Something or someone is eating the tires on my Weber Barbeque Grill. We know who the culprit is - well not specifically "who", but we are certain of the species that is partaking of this polyethylene. And unless Attorney Barry Scheck and "The Innocence Project" show up on our doorstep with irrefutable DNA results to the contrary we are going to hold them accountable to the full extent of the law - whatever that means when you're talking about squirrels.
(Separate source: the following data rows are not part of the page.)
Lemma forward_run budget base target offset at_ c m c' stop :
  matching_run budget (drop offset base) (drop at_ target) 0 c = (m, c', stop) -> 0 < m ->
  same_bytes base target offset at_ m.
Proof.
  intros H Hm. apply matching_run_spec in H as (_ & Hb & Ht & Hk & _). rewrite length_drop in Hb, Ht.
  split_and!; [lia..|]. intros k Hlt. specialize (Hk k). rewrite !lookup_drop in Hk. apply Hk. lia.
Qed.

Lemma backward_run budget base target offset at_ literal c m c' stop :
  offset <= length base -> literal <= at_ -> at_ <= length target ->
  matching_run budget (reverse (take offset base)) (reverse (drop literal (take at_ target))) 0 c = (m, c', stop) ->
  m <= offset /\ m <= at_ - literal /\ same_bytes base target (offset - m) (at_ - m) m.
Proof.
  intros Ho Hl Ha H. apply matching_run_spec in H as (_ & Hb & Ht & Hk & _).
  rewrite length_reverse, length_take in Hb. rewrite length_reverse, length_drop, length_take in Ht.
  split_and!; [lia..|]. split_and!; [lia..|]. intros k Hlt.
  specialize (Hk (m - 1 - k)). rewrite !reverse_lookup in Hk by (rewrite ?length_drop, ?length_take; lia).
  rewrite lookup_drop, !length_drop, !length_take, !lookup_take_lt in Hk by lia.
  replace (offset - m + k) with (offset `min` length base - S (m - 1 - k)) by lia. rewrite Hk by lia. f_equal. lia.
Qed.

(** ** What the search keeps *)

(** A candidate for the copy at position [at_]. *)
Definition valid_candidate (base target : bytes) (seed at_ literal : nat) (c : nat * nat * nat) : Prop :=
  let '(offset, start, len) := c in
  literal <= start <= at_ /\ at_ + seed <= start + len /\ same_bytes base target offset start len.

(** The counters stay within the budget. *)
Definition work_ok (budget : N) (w : Work) : Prop :=
  (comparisons w <= budget)%N /\ (exhausted w = true -> comparisons w = budget).

Lemma try_candidate_spec base target budget seed at_ literal best w offset :
  0 < seed -> literal <= at_ -> at_ <= length target -> offset <= length base -> work_ok budget w -> exhausted w = false ->
  (forall c, best = Some c -> valid_candidate base target seed at_ literal c) ->
  match try_candidate base target budget seed at_ literal (best, w) offset with
  | Ok (best', w') => (forall c, best' = Some c -> valid_candidate base target seed at_ literal c) /\
      work_ok budget w' /\ exhausted w' = false
  | Err w' => work_ok budget w' /\ exhausted w' = true
  end.
Proof.
  intros Hs Hl Ha Ho [Hw Hex] Hne Hbest. unfold try_candidate. cbn [comparisons].
  destruct (matching_run budget (drop offset base) (drop at_ target) 0 (comparisons w)) as [[len c1] stop1] eqn:Hf.
  pose proof (matching_run_spec _ _ _ _ _ _ _ _ Hf) as (_ & _ & _ & _ & _ & Hc1 & Hst1).
  destruct stop1; [split; [|done]; split; cbn; auto|].
  destruct (Nat.ltb_spec len seed) as [|Hlen]; [split_and!; [done|split; cbn; naive_solver|done]|].
  pose proof (forward_run _ _ _ _ _ _ _ _ _ Hf) as (Hfb & Hft & Hfk); [lia|]. cbn [comparisons set_comparisons].
  destruct (matching_run budget (reverse _) (reverse _) 0 c1) as [[n c2] stop2] eqn:Hb.
  pose proof (matching_run_spec _ _ _ _ _ _ _ _ Hb) as (_ & _ & _ & _ & _ & Hc2 & Hst2).
  destruct stop2; [split; [|done]; split; cbn; auto|].
  apply backward_run in Hb as (Hno & Hna & Hbb & Hbt & Hbk); [|done..].
  split_and!; [|split; cbn; [auto|naive_solver]|done].
  assert (valid_candidate base target seed at_ literal (offset - n, at_ - n, len + n)) as Hv.
  { split_and!; [lia..|]. split_and!; [lia..|]. intros k Hk. destruct (decide (k < n)); [by apply Hbk|].
    replace (offset - n + k) with (offset + (k - n)) by lia. replace (at_ - n + k) with (at_ + (k - n)) by lia.
    apply Hfk. lia. }
  intros c. destruct best as [[[o s] l]|]; [destruct (Nat.ltb l (len + n))|]; try (by intros [= <-]). auto.
Qed.

(** Every indexed offset leaves room for a seed. *)
Definition index_ok (base : bytes) (index : gmap N (list nat)) : Prop :=
  forall key offsets, index !! key = Some offsets -> Forall (fun o => o <= length base) offsets /\ length offsets <= CANDIDATES_PER_HASH.

Lemma add_anchor_ok base seed index n offset :
  offset <= length base -> index_ok base index -> index_ok base (fst (add_anchor base seed (index, n) offset)).
Proof.
  intros Ho Hok key offsets. unfold add_anchor.
  assert (forall k, Forall (fun o => o <= length base) (default [] (index !! k)) /\ length (default [] (index !! k)) <= CANDIDATES_PER_HASH) as Hd.
  { intros k. destruct (index !! k) eqn:Hk; cbn; [by eapply Hok|]. split; [constructor|lia]. }
  specialize (Hd (seed_hash (slice base offset seed))) as [Hd1 Hd2].
  destruct (Nat.ltb_spec (length (default [] (index !! seed_hash (slice base offset seed)))) CANDIDATES_PER_HASH); cbn [fst];
    intros [[<- <-]|[_ Hk]]%lookup_insert_Some; try (by eapply Hok); split; try done.
  - apply Forall_app. auto.
  - rewrite length_app. cbn. lia.
Qed.

Lemma build_index_ok base seed : 0 < seed <= length base -> index_ok base (fst (build_index base seed)).
Proof.
  intros Hs. unfold build_index.
  assert (Forall (fun o => o <= length base) (anchor_offsets (length base) seed)) as Ho.
  { apply Forall_forall. intros o. unfold anchor_offsets. intros (k & -> & Hk)%list_elem_of_fmap.
    apply elem_of_seq in Hk. assert (k * seed <= length base - seed); [|lia].
    trans ((length base - seed) / seed * seed); [apply Nat.mul_le_mono_r; lia|]. rewrite Nat.mul_comm. apply Nat.Div0.mul_div_le. }
  assert (index_ok base (fst (∅ : gmap N (list nat), 0%N))) as H0 by (intros ? ?; cbn; by rewrite lookup_empty).
  revert H0. generalize (∅ : gmap N (list nat), 0%N). induction Ho as [|o l Ho _ IH]; intros [index n] H0; [done|].
  cbn [foldl]. apply IH. by apply add_anchor_ok.
Qed.

Lemma bucket_ok base index h : index_ok base index -> Forall (fun o => o <= length base) (default [] (index !! h)).
Proof. intros H. destruct (index !! h) eqn:Hh; cbn; [by eapply H|constructor]. Qed.

Lemma try_candidates_spec base target budget seed at_ literal w offsets :
  0 < seed -> literal <= at_ -> at_ <= length target -> Forall (fun o => o <= length base) offsets ->
  work_ok budget w -> exhausted w = false ->
  match foldM (try_candidate base target budget seed at_ literal) (None, w) offsets with
  | Ok (best, w') => (forall c, best = Some c -> valid_candidate base target seed at_ literal c) /\
      work_ok budget w' /\ exhausted w' = false
  | Err w' => work_ok budget w' /\ exhausted w' = true
  end.
Proof.
  intros Hs Hl Ha Ho Hw Hne.
  assert (forall c, (None : option (nat * nat * nat)) = Some c -> valid_candidate base target seed at_ literal c) as Hb by done.
  revert w Hw Hne Hb. generalize (None : option (nat * nat * nat)).
  induction Ho as [|o offsets Ho _ IH]; intros best w Hw Hne Hb; [done|]. cbn [foldM].
  pose proof (try_candidate_spec base target budget seed at_ literal best w o Hs Hl Ha Ho Hw Hne Hb) as Hstep.
  destruct (try_candidate _ _ _ _ _ _ _ _) as [[best' w']|w']; cbn [mbind result_bind]; [|done].
  apply IH; tauto.
Qed.

(** ** The invariant of the search *)

Section search.
Context (base target : bytes) (budget : N) (seed : nat) (index : gmap N (list nat)) (power : N) (header : bytes).
Hypothesis (Hseed : 0 < seed).
Hypothesis (Hindex : index_ok base index).
Hypothesis (Hbase : (N.of_nat (length base) <= 2 ^ 32)%N).

Record search_ok (st : search_state) : Prop := {
  so_order : literal st <= at_ st /\ at_ st <= length target;
  so_out : exists code, search_out st = header ++ code /\ decodes base code (take (literal st) target);
  so_work : work_ok budget (work st)
}.

(** The instructions of a copy and of the literals before it. *)
Lemma copy_decodes code lit offset start len :
  decodes base code (take lit target) -> lit <= start -> same_bytes base target offset start len ->
  decodes base (code ++ insert_chunks (length (slice target lit (start - lit))) (slice target lit (start - lit)) ++
    copy_chunks len offset len) (take (start + len) target).
Proof.
  intros Hc Hle Hsame. pose proof (same_bytes_slice _ _ _ _ _ Hsame) as Heq. destruct Hsame as (Hb & Ht & _).
  replace (take (start + len) target) with (take lit target ++ slice target lit (start - lit) ++ slice base offset len).
  - apply decodes_app; [done|]. apply decodes_app; [by apply insert_chunks_decodes|]. by apply copy_chunks_decodes.
  - rewrite Heq. unfold slice. rewrite <- (take_drop lit (take (start + len) target)), take_take.
    replace (lit `min` (start + len)) with lit by lia. f_equal.
    rewrite <- (take_drop (start - lit) (drop lit (take (start + len) target))).
    rewrite !skipn_firstn_comm, take_take, drop_drop. f_equal; [f_equal; lia|].
    replace (lit + (start - lit)) with start by lia. f_equal. lia.
Qed.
It is pretty much an open and shut case - a "slam dunk" to use a recently discredited sports cliche.
(1) We just do not have anywhere on our property, on a full or part time basis, anyone else with either the denticles (means) or the desire (motive) to decimate and digest these disks.
(2) Mars and I have both observed the subjects of interest devouring similarly constituted "foods" (modus operandi/criminal history). In particular they seem addicted to soda bottle plastic (we use the containers as "bird" feeders), same genus, different species than the synthetic material in the wheels. They then devour the pieces of duct tape that we use to repair the aforementioned openings.
(3) It just gets worse. This morning I drove off in our Jeep Cherokee. It sputtered and jerked for a block or two before it seemed to "blow itself out". When I looked under the hood I found a pile of chewed up acorns sitting in the depression on top of the engine block. Ironically this morning's paper had a question in the Auto Advice column about keeping squirrels out from under the hood. Apparently there are electric devices that deter them. Moth balls work also - although unless you have a really strong slingshot it is difficult to imagine how they would.
It looks to me as if the little terrorists have crossed the line from harmless vandalism to premeditated acts of mayhem. And we need to react accordingly. I plan to push the legal system for the maximum punishment available - "The Hot Seat", "Old Sparky", "Gruesome Gurtie", "Yellow Mama".
Only one problem though - none of them are working. It seems that something or someone is eating the wires.